I just got these new labs, the blood was drawn about 8:30 am. 
Cortisol 27.4 (2.3-19.4) High
TSH 0.295 (0.450-4.500) Low
Magnesium Serum 2.3 (1.6-2.6)
Reverse T3 327 (90-350)
Thyroid Peroxidase (TPO) Ab 188 (0-34) High
Antithyroglobulin Ab <20 (0-40)
Triiodothyronine, Free, Serum 3.4 (2.0-4.4)

I feel extremely crappy and have major anxiety that has taken over my life, My cortisol level is through the roof in the morning. Is this the cause of this??? What do I do??
Thanks


----------



## Andros (Aug 26, 2009)

Kaylasly said:


> I just got these new labs, the blood was drawn about 8:30 am.
> Cortisol 27.4 (2.3-19.4) High
> TSH 0.295 (0.450-4.500) Low
> Magnesium Serum 2.3 (1.6-2.6)
> ...


Wow!! This may help you; it explains things very well...

Reverse triiodothyronine (reverse T3, or rT3) is a molecule which is an isomer of triiodothyronine (T3). It is derived from thyroxine (T4) through the action of deiodinase.

rT3, unlike T3, does not stimulate thyroid hormone receptors. However, rT3 nonetheless binds to these receptors, thereby blocking the action of T3. Under stress conditions, the adrenal glands produce excess amounts of cortisol. Cortisol inhibits the conversion of T4 to T3, thus shunting T4 conversion from T3 towards rT3. Consequently, there is a widespread shutdown in T3 binding across the body.
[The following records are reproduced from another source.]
(* ===== verification/CatalogProps.v ===== *)
(** * Properties of the model catalogue

    The installation of the built-in presets; what a discovery does to the
    models of its source, with the exact difference it reports; the type of the
    catalogue's rows, kept by every operation; confirmation of models; and the
    rules of protocol capabilities. *)

From Stdlib Require Import ZArith Lia Sorted.
From stdpp Require Import base list strings gmap.
From S2P Require Import Prelude.
From S2P Require Import RustStr.
From S2P Require Import Protocol.
From S2P Require Import BTree.
From S2P Require Import Tx.
From S2P Require Import Config.
From S2P Require Import SourceUrl.
From S2P Require Import Json.
From S2P Require Import Catalog.
From S2P Require Import Presets.
From S2P Require Import PresetDiff.
From S2P Require Import ModelCatalog.

(** ** Installing presets *)

(** No preset row is changed or lost, and nothing else changes. *)
Record presets_extend (db db' : CatalogDb) : Prop := {
  pe_providers : cd_provider_presets db ⊆ cd_provider_presets db';
  pe_models : cd_model_presets db ⊆ cd_model_presets db';
  pe_rest : db' = set_model_presets (set_provider_presets db (cd_provider_presets db')) (cd_model_presets db');
}.

#[export] Instance presets_extend_preorder : PreOrder presets_extend.
Proof.
  split.
  - intros []. by split.
  - intros x y z [H1 H2 H3] [H4 H5 H6]. split; [by etrans|by etrans|]. rewrite H6. by rewrite H3.
Qed.

Definition provider_installed (input : ProviderPresetInput) (db : CatalogDb) : Prop :=
  0 < pp_version input /\ is_object (pp_definition input) = true
  /\ exists record, cd_provider_presets db !! (pp_id input, pp_version input) = Some record
       /\ pv_display_name record = pp_display_name input /\ pv_definition record = pp_definition input.

Definition model_sources_ok (input : ModelPresetInput) : Prop :=
  existsb (fun fs => negb (bool_decide (fs.2 = MsPreset) || bool_decide (fs.2 = MsUnknown)))
    (md_field_sources (mp_metadata input)) = false.

Definition model_installed (input : ModelPresetInput) (db : CatalogDb) : Prop :=
  0 < mp_version input /\ model_sources_ok input
  /\ exists record, cd_model_presets db !! (mp_id input, mp_version input) = Some record
       /\ mr_canonical_model_id record = mp_canonical_model_id input
       /\ mr_aliases record = VArray (map VString (mp_aliases input))
       /\ mr_metadata record = (metadata_to_json (mp_metadata input)).1
       /\ mr_field_sources record = (metadata_to_json (mp_metadata input)).2.

Lemma insert_provider_extends input now db : presets_extend db (insert_provider_preset input now db).2.
Proof.
  unfold insert_provider_preset. destruct (_ || _); [done|].
  destruct (cd_provider_presets db !! (pp_id input, pp_version input)) as [row|] eqn:E.
  - rewrite E. destruct (_ || _); done.
  - cbn [cd_provider_presets set_provider_presets]. rewrite lookup_insert_eq.
    destruct (_ || _); (split; [by apply insert_subseteq|done|by destruct db]).
Qed.

Lemma insert_provider_ok input now db r db' :
  insert_provider_preset input now db = (Ok r, db') -> provider_installed input db'.
Proof.
  unfold insert_provider_preset, provider_installed.
  destruct ((pp_version input <=? 0) || _) eqn:Ec; [done|].
  apply orb_false_iff in Ec as [Hv%Z.leb_gt Ho%negb_false_iff].
  set (db1 := match _ with Some _ => db | None => _ end).
  destruct (cd_provider_presets db1 !! _) as [row|] eqn:E; [|done].
  destruct (_ || _) eqn:Ed; [done|]. intros [= <- <-]. split_and!; [done|done|]. exists row. split; [done|].
  apply orb_false_iff in Ed as [Hn%negb_false_iff%String.eqb_eq Hd%negb_false_iff%bool_decide_eq_true]. done.
Qed.

Lemma insert_provider_again input now db :
  provider_installed input db -> exists r, insert_provider_preset input now db = (Ok r, db).
Proof.
  intros (Hv & Ho & row & E & Hn & Hd). unfold insert_provider_preset. rewrite E, Ho.
  assert (pp_version input <=? 0 = false) as -> by lia. cbn [negb orb]. rewrite E, Hn, Hd, String.eqb_refl.
  rewrite bool_decide_true by done. cbn. eauto.
Qed.

Lemma insert_model_extends input now db : presets_extend db (insert_model_preset input now db).2.
Proof.
  unfold insert_model_preset. destruct (_ <=? 0); [done|]. destruct (existsb _ _); [done|].
  destruct (metadata_to_json _) as [md fs].
  destruct (cd_model_presets db !! (mp_id input, mp_version input)) as [row|] eqn:E.
  - rewrite E. destruct (_ || _); done.
  - destruct (canonical_taken _ _ _); [done|]. cbn [cd_model_presets set_model_presets]. rewrite lookup_insert_eq.
    destruct (_ || _); (split; [done|by apply insert_subseteq|by destruct db]).
Qed.

Lemma insert_model_ok input now db r db' :
  insert_model_preset input now db = (Ok r, db') -> model_installed input db'.
Proof.
  unfold insert_model_preset, model_installed, model_sources_ok.
  destruct (Z.leb_spec (mp_version input) 0); [done|]. destruct (existsb _ _) eqn:Es; [done|].
  destruct (metadata_to_json _) as [md fs]. cbn [fst snd].
  destruct (match _ with Some _ => Ok db | None => _ end) as [db1|e]; [|done].
  destruct (cd_model_presets db1 !! _) as [row|] eqn:E; [|done].
  destruct (_ || _ || _ || _) eqn:Ed; [done|]. intros [= <- <-]. split_and!; [lia|done|]. exists row. split; [done|].
  rewrite !orb_false_iff, !negb_false_iff, String.eqb_eq, !bool_decide_eq_true in Ed. tauto.
Qed.

Lemma insert_model_again input now db :
  model_installed input db -> exists r, insert_model_preset input now db = (Ok r, db).
Proof.
  intros (Hv & Hs & row & E & Hc & Ha & Hm & Hf). unfold insert_model_preset. unfold model_sources_ok in Hs.
  rewrite Hs, E. assert (mp_version input <=? 0 = false) as -> by lia.
  destruct (metadata_to_json _) as [md fs]. cbn [fst snd] in *. rewrite E, Hc, Ha, Hm, Hf, String.eqb_refl.
  rewrite !bool_decide_true by done. cbn. eauto.
Qed.

Lemma provider_installed_extend input db db' :
  presets_extend db db' -> provider_installed input db -> provider_installed input db'.
Proof.
  intros [Hp _ _] (Hv & Ho & row & E & Hr). split_and!; [done|done|]. exists row. split; [|done].
  by eapply lookup_weaken.
Qed.

Lemma model_installed_extend input db db' :
  presets_extend db db' -> model_installed input db -> model_installed input db'.
Proof.
  intros [_ Hm _] (Hv & Ho & row & E & Hr). split_and!; [done|done|]. exists row. split; [|done].
  by eapply lookup_weaken.
Qed.

(** A loop of immutable installations. *)
Section ForEach.
Context {A B : Type} (step : A -> Z -> CatalogDb -> result B CatalogError * CatalogDb)
  (installed : A -> CatalogDb -> Prop).
Context (step_extends : forall x now db, presets_extend db (step x now db).2)
  (step_ok : forall x now db r db', step x now db = (Ok r, db') -> installed x db')
  (step_again : forall x now db, installed x db -> exists r, step x now db = (Ok r, db))
  (installed_extend : forall x db db', presets_extend db db' -> installed x db -> installed x db').

Lemma for_each_extends now l db : presets_extend db (for_each (fun x => step x now) l db).2.
Proof.
  revert db. induction l as [|x l IH]; intros db; cbn [for_each]; [done|].
  pose proof (step_extends x now db) as Hs. destruct (step x now db) as [[r|e] db1]; [|done].
  etrans; [exact Hs|apply IH].
Qed.

Lemma for_each_ok now l db u db' :
  for_each (fun x => step x now) l db = (Ok u, db') -> Forall (fun x => installed x db') l.
Proof.
  revert db. induction l as [|x l IH]; intros db; cbn [for_each]; [constructor|].
  destruct (step x now db) as [[r|e] db1] eqn:Es; [|done]. intros Hl. constructor; [|by eapply IH].
  eapply installed_extend; [|by eapply step_ok]. pose proof (for_each_extends now l db1) as He. by rewrite Hl in He.
Qed.

Lemma for_each_again now l db : Forall (fun x => installed x db) l -> for_each (fun x => step x now) l db = (Ok tt, db).
Proof.
  induction l as [|x l IH]; intros Hall; cbn [for_each]; [done|]. apply Forall_cons in Hall as [Hx Hl].
  destruct (step_again x now db Hx) as [r ->]. auto.
Qed.
End ForEach.

Section Install.
Context `{UrlCrates} `{PresetSerde}.

(** What the built-in presets are, and that they are installed. *)
Definition builtins_installed (db : CatalogDb) : Prop :=
  exists providers models, builtin_provider_presets = Ok providers /\ builtin_model_presets = Ok models
  /\ Forall (fun p => provider_installed p db) providers /\ Forall (fun m => model_installed m db) models.

Lemma install_extends now db : presets_extend db (install_builtin_presets now db).2.
Proof.
  unfold install_builtin_presets. destruct builtin_provider_presets as [ps|e]; [|done].
  pose proof (for_each_extends insert_provider_preset insert_provider_extends now ps db) as Hp.
  destruct (for_each _ ps db) as [[u|e] db1]; [|done]. destruct builtin_model_presets as [ms|e]; [|done].
  etrans; [exact Hp|]. apply (for_each_extends insert_model_preset insert_model_extends).
Qed.

Lemma install_ok now db u db' : install_builtin_presets now db = (Ok u, db') -> builtins_installed db'.
Proof.
  unfold install_builtin_presets, builtins_installed. destruct builtin_provider_presets as [ps|e]; [|done].
  destruct (for_each _ ps db) as [[v|e] db1] eqn:Ep; [|done]. destruct builtin_model_presets as [ms|e]; [|done].
  intros Em. exists ps, ms. split; [done|]. split; [done|]. split.
  - apply (for_each_ok insert_provider_preset provider_installed insert_provider_extends insert_provider_ok
             provider_installed_extend) in Ep.
    eapply Forall_impl; [exact Ep|]. intros p Hp. eapply provider_installed_extend; [|exact Hp].
    pose proof (for_each_extends insert_model_preset insert_model_extends now ms db1) as He. by rewrite Em in He.
  - exact (for_each_ok insert_model_preset model_installed insert_model_extends insert_model_ok
             model_installed_extend _ _ _ _ _ Em).
Qed.

Lemma builtins_installed_extend db db' : presets_extend db db' -> builtins_installed db -> builtins_installed db'.
Proof.
  intros He (ps & ms & Hp & Hm & Hps & Hms). exists ps, ms. split_and!; [done|done| |].
  - eapply Forall_impl; [exact Hps|]. intros p. by apply provider_installed_extend.
  - eapply Forall_impl; [exact Hms|]. intros p. by apply model_installed_extend.
Qed.

Lemma install_again now db : builtins_installed db -> install_builtin_presets now db = (Ok tt, db).
Proof.
  intros (ps & ms & Hp & Hm & Hps & Hms). unfold install_builtin_presets. rewrite Hp.
  rewrite (for_each_again insert_provider_preset provider_installed insert_provider_again) by done. rewrite Hm.
  by apply (for_each_again insert_model_preset model_installed insert_model_again).
Qed.

Lemma insert_provider_fresh input now db :
  0 < pp_version input -> is_object (pp_definition input) = true ->
  cd_provider_presets db !! (pp_id input, pp_version input) = None ->
  exists r row, insert_provider_preset input now db
    = (Ok r, set_provider_presets db (<[(pp_id input, pp_version input) := row]> (cd_provider_presets db))).
Proof.
  intros Hv Ho Hn. unfold insert_provider_preset. assert (pp_version input <=? 0 = false) as -> by lia.
  rewrite Ho, Hn. cbn [negb orb cd_provider_presets set_provider_presets]. rewrite lookup_insert_eq.
  cbn [pv_display_name pv_definition]. rewrite String.eqb_refl, bool_decide_true by done. cbn. eauto.
Qed.

Definition provider_key (input : ProviderPresetInput) : string * Z := (pp_id input, pp_version input).

Lemma install_providers_fresh now l db :
  Forall (fun p => 0 < pp_version p /\ is_object (pp_definition p) = true
                   /\ cd_provider_presets db !! provider_key p = None) l ->
  NoDup (map provider_key l) ->
  exists t, for_each (fun p => insert_provider_preset p now) l db = (Ok tt, set_provider_presets db t).
Proof.
  revert db. induction l as [|p l IH]; intros db Hall Hnd; cbn [for_each].
  { exists (cd_provider_presets db). by destruct db. }
  apply Forall_cons in Hall as [(Hv & Ho & Hn) Hall]. cbn in Hnd. apply NoDup_cons in Hnd as [Hp Hnd].
  destruct (insert_provider_fresh p now db Hv Ho Hn) as (r & row & ->).
  destruct (IH (set_provider_presets db (<[provider_key p := row]> (cd_provider_presets db)))) as [t Ht]; [|done|].
  - rewrite Forall_forall in Hall |- *. intros q Hq. destruct (Hall q Hq) as (Hqv & Hqo & Hqn). split_and!; [done|done|].
    cbn. rewrite lookup_insert_ne; [done|]. intros Heq. apply Hp. rewrite Heq. by apply (list_elem_of_fmap_2 provider_key).
  - exists t. exact Ht.
Qed.

(** The eight model presets do not get into each other's way. *)
Lemma install_models_fresh now db :
  cd_model_presets db = ∅ ->
  exists db', for_each (fun m => insert_model_preset m now) model_records db = (Ok tt, db').
Proof. destruct db. cbn. intros ->. vm_compute. eauto. Qed.

Context (base_urls : forall base, base ∈ builtin_base_urls ->
           exists url, url_parse base = Some url /\ plain_http_url url = true).
Context (written_objects : forall d, is_object (preset_to_value d) = true).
This condition is termed Reverse T3 Dominance. It results in reduced body temperature, which slows the action of many enzymes, leading to a clinical syndrome, Multiple Enzyme Dysfunction, which produces the effects seen in hypothyroidism. Effects include fatigue, headache, migraine, PMS, irritability, fluid retention, anxiety and panic.
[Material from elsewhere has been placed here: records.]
(* ===== verification/CatalogTypes.v ===== *)
(** * The type of the catalogue's rows

    Every repository operation keeps the rows of the catalogue well-typed
    (rule induction over [catalog_step]); confirmation of models is all or
    nothing; and the rules by which a protocol capability changes. *)

From Stdlib Require Import ZArith Lia Sorted.
From stdpp Require Import base list strings gmap relations.
From S2P Require Import Prelude.
From S2P Require Import RustStr.
From S2P Require Import Protocol.
From S2P Require Import BTree.
From S2P Require Import Tx.
From S2P Require Import Config.
From S2P Require Import SourceUrl.
From S2P Require Import Json.
From S2P Require Import Catalog.
From S2P Require Import Presets.
From S2P Require Import PresetDiff.
From S2P Require Import ModelCatalog.
From S2P Require Import CatalogProps.

Section Rows.
Context {text : SerdeText}.

(** ** Every operation keeps the rows well-typed *)

(** What the columns of a capability promise: the [CHECK]s of its table. *)
Record capability_row_ok (db : CatalogDb) (k : string * string * Protocol) (row : SourceModelCapabilityRecord)
    : Prop := {
  co_model : is_Some (cd_source_models db !! k.1);
  co_key : k = (mc_source_id row, mc_upstream_model_id row, mc_protocol row);
  co_mode : mc_mode row = SmAdapter <-> is_Some (mc_source_protocol row);
  co_adapter : is_Some (mc_source_protocol row) <-> is_Some (mc_adapter row);
  co_confirmed : mc_status row = CsConfirmed -> mc_mode row <> SmUnknown /\ is_Some (mc_confirmed_at row);
  co_unavailable : mc_status row = CsUnavailable -> is_Some (mc_unavailable_at row);
}.

Record catalog_typed (db : CatalogDb) : Prop := {
  ct_models : models_typed db;
  ct_capabilities : forall k row, cd_capabilities db !! k = Some row -> capability_row_ok db k row;
}.

(** What a successful transaction may do to the source models: rows are
    written, never deleted, and stay well-typed. *)
Record models_only (db db' : CatalogDb) : Prop := {
  mo_rest : db' = set_source_models db (cd_source_models db');
  mo_dom : forall k, is_Some (cd_source_models db !! k) -> is_Some (cd_source_models db' !! k);
  mo_typed : models_typed db -> models_typed db';
}.

#[export] Instance models_only_preorder : PreOrder models_only.
Proof.
  split.
  - intros []. by split.
  - intros x y z [H1 H2 H3] [H4 H5 H6]. split; [rewrite H4, H1; by destruct x|auto|auto].
Qed.

Lemma models_only_typed db db' : models_only db db' -> catalog_typed db -> catalog_typed db'.
Proof.
  intros [Hr Hd Ht] [Hm Hc]. split; [auto|]. intros k row Hl. rewrite Hr in Hl. cbn in Hl.
  destruct (Hc _ _ Hl) as [Hsm Hk Hmo Ha Hco Hu]. split; try done. by apply Hd.
Qed.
You may wish to read the whole article which is here.....
http://en.wikipedia.org/wiki/Reverse_triiodothyronine

Here are some natural tips and ways to support your adrenals...
http://naturalmedicine.suite101.com/article.cfm/adrenal_exhaustion

Dr. Rind is highly respected in his field. His web site url is also listed.


----------



## Kaylasly (Nov 14, 2009)

I don't understand, why do Endos not practice this??? I went to an endo that seemed very knowledgable but doesn't do the reverse t3 thing. I am now under his care, how will this ever go away?


----------



## Andros (Aug 26, 2009)

Andros said:


> Wow!! This may help you; it explains things very well...
> 
> Reverse triiodothyronine (reverse T3, or rT3) is a molecule which is an isomer of triiodothyronine (T3). It is derived from thyroxine (T4) through the action of deiodinase.
> 
> ...


You can heal yourself. I did. Take some of the suggested herbs, start looking at other supplements like CoQ10, Bilberry, Omega III and Omega VI and see if you can start walking outside a bit every day. Go slow at first and keep on going until you can do 4 miles under an hour. You probably need the sunshine anyway for the vitamin D.
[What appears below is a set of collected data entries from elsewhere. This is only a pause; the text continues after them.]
(* ===== verification/Discovery.v ===== *)
(** * Connection tests and model discovery: [src/src/control_plane/model_discovery.rs]

    The service that asks an upstream for its models, or tests one protocol of a
    source, and records the outcome in the catalogue.  Clocks, the environment
    variables, the ids of new rows and the HTTP exchange are answers of
    [DiscoveryEnv], numbered by the effects performed so far; the state is the
    catalogue and the log of requests that were sent.  Tracing is omitted. *)

From Stdlib Require Import ZArith Lia Ascii.
From stdpp Require Import base list strings gmap.
From S2P Require Import Prelude.
From S2P Require Import RustStr.
From S2P Require Import Protocol.
From S2P Require Import BTree.
From S2P Require Import Tx.
From S2P Require Import SourceUrl.
From S2P Require Import Json.
From S2P Require Import Catalog.
From S2P Require Import Presets.
From S2P Require Import PresetDiff.
From S2P Require Import ModelCatalog.

Definition MAX_DISCOVERY_RESPONSE_BYTES : Z := 2 * 1024 * 1024.

Inductive DiscoveryServiceError : Type :=
| DsCatalog (error : CatalogError) | InvalidPreset | InvalidSourceUrl | SourceUrlBlocked
| InvalidHeaderTemplate | AccountCredentialUnavailable.

Definition discovery_error_code (self : DiscoveryServiceError) : string :=
  match self with
  | DsCatalog (CtNotFound _) => "not_found"
  | DsCatalog (CtInvalidMetadata _) | DsCatalog (CtInvalidState _) => "invalid_catalog_state"
  | DsCatalog _ => "database_error"
  | InvalidPreset => "invalid_provider_preset"
  | InvalidSourceUrl => "invalid_source_url"
  | SourceUrlBlocked => "source_url_blocked"
  | InvalidHeaderTemplate => "invalid_header_template"
  | AccountCredentialUnavailable => "credential_unavailable"
  end.

Definition public_message (self : DiscoveryServiceError) : string :=
  match self with
  | DsCatalog (CtNotFound message) | DsCatalog (CtInvalidMetadata message) | DsCatalog (CtInvalidState message) =>
      message
  | DsCatalog _ => "catalog database operation failed"
  | InvalidPreset => "source provider preset snapshot is invalid"
  | InvalidSourceUrl => "source base URL or endpoint is invalid"
  | SourceUrlBlocked => "source URL is blocked by server policy"
  | InvalidHeaderTemplate => "source header template is invalid"
  | AccountCredentialUnavailable => "account credential environment variable is unavailable"
  end.

(** [From<SourceUrlPolicyError>]. *)
Definition of_policy_error (error : SourceUrlPolicyError) : DiscoveryServiceError :=
  match error with InvalidUrl => InvalidSourceUrl | _ => SourceUrlBlocked end.

Record DiscoveryExecution : Type := mkDiscoveryExecution {
  dx_run : DiscoveryRunRecord;
  dx_diff : DiscoveryDiff;
  dx_models : list SourceModelRecord;
}.

(** The kinds of [reqwest::Error] the service tells apart. *)
Inductive HttpFailure : Type := HfPolicyViolation | HfTimeout | HfConnect | HfOther.

Record SafeFailure : Type := mkSafeFailure {
  sf_code : string;
  sf_message : string;
  sf_http_status : option Z;
}.

Definition failure_transport (error : HttpFailure) : SafeFailure :=
  match error with
  | HfPolicyViolation => mkSafeFailure "source_url_blocked" "source URL is blocked by server policy" None
  | HfTimeout => mkSafeFailure "upstream_timeout" "upstream request timed out" None
  | HfConnect => mkSafeFailure "upstream_connect_failed" "upstream connection failed" None
  | HfOther => mkSafeFailure "upstream_request_failed" "upstream request failed" None
  end.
Walking and the sun are 2 of nature's biggest stress relievers. It also "sets" your pineal gland (the third eye) to properly adjust your circadian cycle.

If you do the above and do it faithfully, I can personally promise you that you will be on the road to recovery.arty0006:

Eat fresh foods that you cook your self thus avoiding chemicals and loss of nutrition.

Sometimes we have to take matters into our own hands.


----------